▸ **Activity**
Find the lines below holding the word "assert" and copy each of them.

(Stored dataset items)

Lemma poll_sets_high fds : forall r w mx, Forall (fun q => 32 <= pfd q < 64) fds -> set_ok r -> set_ok w ->
  exists mx', mx <= mx' /\ poll_sets fds r w mx = Ret (r, w, mx').
Proof.
  induction fds as [|q fds IH]; intros r w mx Hf Hr Hw; cbn [poll_sets]; [exists mx; split; [lia|done]|].
  apply Forall_cons in Hf as [Hq Hf]. rewrite !FD_SET_high by done.
  destruct (IH r w (if mx <? pfd q then pfd q else mx) Hf Hr Hw) as (mx' & Hmx & Hrun). exists mx'.
  split; [destruct (Z.ltb_spec mx (pfd q)); lia|]. by destruct (wants POLLIN q), (wants POLLOUT q).
Qed.

Lemma poll_results_low fds r w : Forall (fun q => 0 <= pfd q < 32) fds -> set_ok r -> set_ok w ->
  poll_results fds r w = Ret (map (fun q => Pollfd (pfd q) (events q)
    (Z.lor (if in_set (pfd q) r then POLLIN else 0) (if in_set (pfd q) w then POLLOUT else 0))) fds).
Proof.
  intros Hf Hr Hw. induction Hf as [|q fds Hq Hf IH]; cbn [poll_results map]; [done|].
  rewrite !FD_ISSET_low by done. cbn [mbind outcome_bind]. by rewrite IH.
Qed.

Lemma in_set_zero d : in_set d (replicate 512 0) = false.
Proof.
  unfold in_set. destruct (_ !! _) as [w|] eqn:E; [|done]. apply lookup_replicate in E as [-> _]. apply Z.bits_0.
Qed.

(** When every descriptor has one entry, it is the entry that asks. *)
Lemma asked_nodup ev q fds : NoDup (map pfd fds) -> q ∈ fds -> asked ev (pfd q) fds = wants ev q.
Proof.
  intros Hn Hq. unfold asked. apply eq_true_iff_eq. rewrite existsb_exists. split.
  - intros (q' & Hq' & [He Hw]%andb_true_iff). apply Z.eqb_eq in He. apply list_elem_of_In in Hq'.
    assert (q' = q) as <-; [|done]. apply list_elem_of_lookup in Hq as [i Hi], Hq' as [j Hj].
    assert (j = i) as ->; [|congruence].
    eapply NoDup_lookup; [exact Hn|apply list_lookup_fmap_Some; eauto|apply list_lookup_fmap_Some; eauto].
  - intros Hw. exists q. split; [by apply list_elem_of_In|]. by rewrite Z.eqb_refl.
Qed.

(** *** select(2): the sets are cut down to the descriptors below [n] that are
    ready, and the result is the number of those left; without a time limit it
    returns only when there is one. *)

Definition members (n : Z) (s : fd_set) : nat := length (filter (fun d => in_set d s = true) (seqZ 0 n)).

Definition selects (select : Z -> fd_set -> fd_set -> fd_set -> option timeval -> Z * fd_set * fd_set) (ready_r ready_w : Z -> bool) : Prop :=
  forall n r w e tv, 0 <= n -> set_ok r -> set_ok w ->
  exists r' w', set_ok r' /\ set_ok w' /\
    (forall d, 0 <= d < n -> in_set d r' = in_set d r && ready_r d /\ in_set d w' = in_set d w && ready_w d) /\
    (is_Some tv \/ (0 < members n r' + members n w')%nat -> select n r w e tv = (Z.of_nat (members n r' + members n w'), r', w')).

(** The entries that ask for an event that is there. *)
Definition answered (ev : Z) (ready : Z -> bool) (fds : list pollfd) : nat :=
  length (filter (fun q => wants ev q && ready (pfd q) = true) fds).

Lemma members_answered ev ready n s fds :
  NoDup (map pfd fds) -> Forall (fun q => 0 <= pfd q < n) fds ->
  (forall d, 0 <= d < n -> in_set d s = asked ev d fds && ready d) -> members n s = answered ev ready fds.
Proof.
  intros Hn Hf Hs. unfold members, answered. rewrite <- (length_map pfd (filter _ fds)). apply Permutation_length, NoDup_Permutation.
  - apply NoDup_filter, NoDup_seqZ.
  - clear -Hn. induction fds as [|q fds IH]; [constructor|]. apply NoDup_cons in Hn as [Hq Hn]. rewrite filter_cons.
    case_decide; [|by apply IH]. apply NoDup_cons. split; [|by apply IH]. intros Hin. apply Hq.
    apply list_elem_of_In, in_map_iff in Hin as (q' & <- & Hq'). apply list_elem_of_In, in_map, list_elem_of_In.
    apply list_elem_of_In, list_elem_of_filter in Hq'. apply Hq'.
  - intros d. rewrite list_elem_of_filter, elem_of_seqZ. rewrite Forall_forall in Hf. split.
    + intros [Hd Hr]. rewrite Hs in Hd by lia. apply andb_true_iff in Hd as [Ha Hr']. unfold asked in Ha.
      apply existsb_exists in Ha as (q & Hq & [He Hw]%andb_true_iff). apply Z.eqb_eq in He. subst d.
      apply list_elem_of_In, in_map, list_elem_of_In, list_elem_of_filter. split; [by rewrite Hw, Hr'|by apply list_elem_of_In].
    + intros Hd. apply list_elem_of_In, in_map_iff in Hd as (q & <- & Hq). apply list_elem_of_In, list_elem_of_filter in Hq as [Hw Hq].
      specialize (Hf q Hq). split; [|lia]. rewrite Hs by lia. by rewrite asked_nodup.
Qed.

Lemma members_none n s : (forall d, 0 <= d < n -> in_set d s = false) -> members n s = 0%nat.
Proof.
  intros H. unfold members. destruct (filter _ _) as [|d l] eqn:E; [done|].
  assert (Hd : d ∈ filter (fun d => in_set d s = true) (seqZ 0 n)) by (rewrite E; by left).
  apply list_elem_of_filter in Hd as [Hd Hn%elem_of_seqZ]. by rewrite H in Hd by lia.
Qed.

(** A time in milliseconds, as select wants it. *)
Lemma poll_time to : -1 <= to <= 2147483 ->
  (if 0 <=? to then us ← int32 (to * 1000); Ret (TV (Z.quot to 1000) (us - 1000 * 1000 * Z.quot to 1000)) else Ret (TV 0 0)) =
  Ret (if to =? -1 then TV 0 0 else TV (to / 1000) (to mod 1000 * 1000)).
Proof.
  intros Hto. destruct (Z.leb_spec 0 to); destruct (Z.eqb_spec to (-1)); try lia; [|done].
  rewrite NumFacts.int32_in by lia. cbn [mbind outcome_bind]. rewrite Z.quot_div_nonneg by lia. do 2 f_equal.
  pose proof (Z.div_mod to 1000 ltac:(lia)). lia.
Qed.

End SelectFacts.

(** ** Facts: patterns *)

Module PatternFacts.
Import Str CopyFacts Darwin.

(** A copy of [n] bytes between places that are apart. *)
Lemma memcpy_copies m d s n :
  0 <= n -> range_mapped m s n -> range_mapped m d n -> apart d n s n -> mem_wf m ->
  exists m', memcpy m d s n = Ret (d, m') /\ mem_wf m' /\ same_outside m m' d n /\
    forall i, 0 <= i < n -> peek m' (d + i) = peek m (s + i).
Proof.
  intros Hn Hs Hd Ha Hw. rewrite memcpy_eq by done. eexists. split; [done|]. split; [by apply mem_wf_poke_list|]. split.
  - split; [apply mapped_poke_list|]. intros x Hx. apply peek_poke_list_ne. rewrite length_peeks, Z2Nat.id by lia. lia.
  - intros i Hi. rewrite <- (Z2Nat.id i) by lia. erewrite peek_poke_list_eq; [|apply lookup_peeks; lia]. by apply u8_small.
Qed.

Lemma same_outside_mapped m m' a n b k : same_outside m m' a n -> range_mapped m b k -> range_mapped m' b k.
Proof. intros [Hm _] H i Hi. unfold mapped_at. rewrite Hm. by apply H. Qed.

Lemma pattern_spec k most src : 0 < k -> k - 1 <= most <= k -> forall fuel m dst len,
  0 <= len < 2 ^ 64 -> (Z.to_nat len < fuel)%nat -> range_mapped m src k -> range_mapped m dst len ->
  apart dst len src k -> mem_wf m ->
  exists m', memset_pattern fuel k most m dst src len = Ret m' /\ same_outside m m' dst len /\
    forall i, 0 <= i < len -> peek m' (dst + i) = peek m (src + i mod k).
Proof.
  intros Hk Hmost. induction fuel as [|fuel IH]; intros m dst len Hlen Hf Hs Hd Ha Hw; [lia|]. cbn [memset_pattern].
  unfold apart in *. destruct (Z.ltb_spec 0 len) as [Hpos|].
  2:{ exists m. split; [done|]. split; [done|]. intros i Hi. lia. }
  destruct (Z.ltb_spec most len) as [Hbig|Hsmall].
  - destruct (memcpy_copies m dst src k) as (m1 & -> & Hw1 & Ho1 & Hc1);
      [lia|done|by eapply range_mapped_sub; [exact Hd|lia..]|unfold apart; lia|done|]. cbn [mbind outcome_bind].
    rewrite u64_small by lia.
    destruct (IH m1 (dst + k) (len - k)) as (m2 & -> & Ho2 & Hc2); try lia; try done.
    + by eapply same_outside_mapped.
    + eapply same_outside_mapped; [done|]. by eapply range_mapped_sub; [exact Hd|lia..].
    + exists m2. split; [done|]. destruct Ho1 as [M1 O1], Ho2 as [M2 O2]. split.
      { split; [congruence|]. intros x Hx. rewrite O2, O1 by lia. done. }
      intros i Hi. destruct (Z.lt_ge_cases i k).
      * rewrite O2, Hc1, Z.mod_small by lia. done.
      * replace (dst + i) with (dst + k + (i - k)) by lia. rewrite Hc2 by lia.
        replace (i mod k) with ((i - k) mod k) by (replace i with (i - k + 1 * k) at 2 by lia; rewrite Z_mod_plus_full; done).
        apply O1. pose proof (Z.mod_pos_bound (i - k) k Hk). lia.
  - destruct (memcpy_copies m dst src len) as (m1 & -> & _ & Ho1 & Hc1);
      [lia|by eapply range_mapped_sub; [exact Hs|lia..]|done|unfold apart; lia|done|]. exists m1. split; [done|]. split; [done|].
    intros i Hi. rewrite Hc1 by done. destruct (Z.eq_dec i k) as [->|]; [lia|]. by rewrite Z.mod_small by lia.
Qed.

▸ **Answer box**
    assert (q' = q) as <-; [|done]. apply list_elem_of_lookup in Hq as [i Hi], Hq' as [j Hj].
    assert (j = i) as ->; [|congruence].
  assert (Hd : d ∈ filter (fun d => in_set d s = true) (seqZ 0 n)) by (rewrite E; by left).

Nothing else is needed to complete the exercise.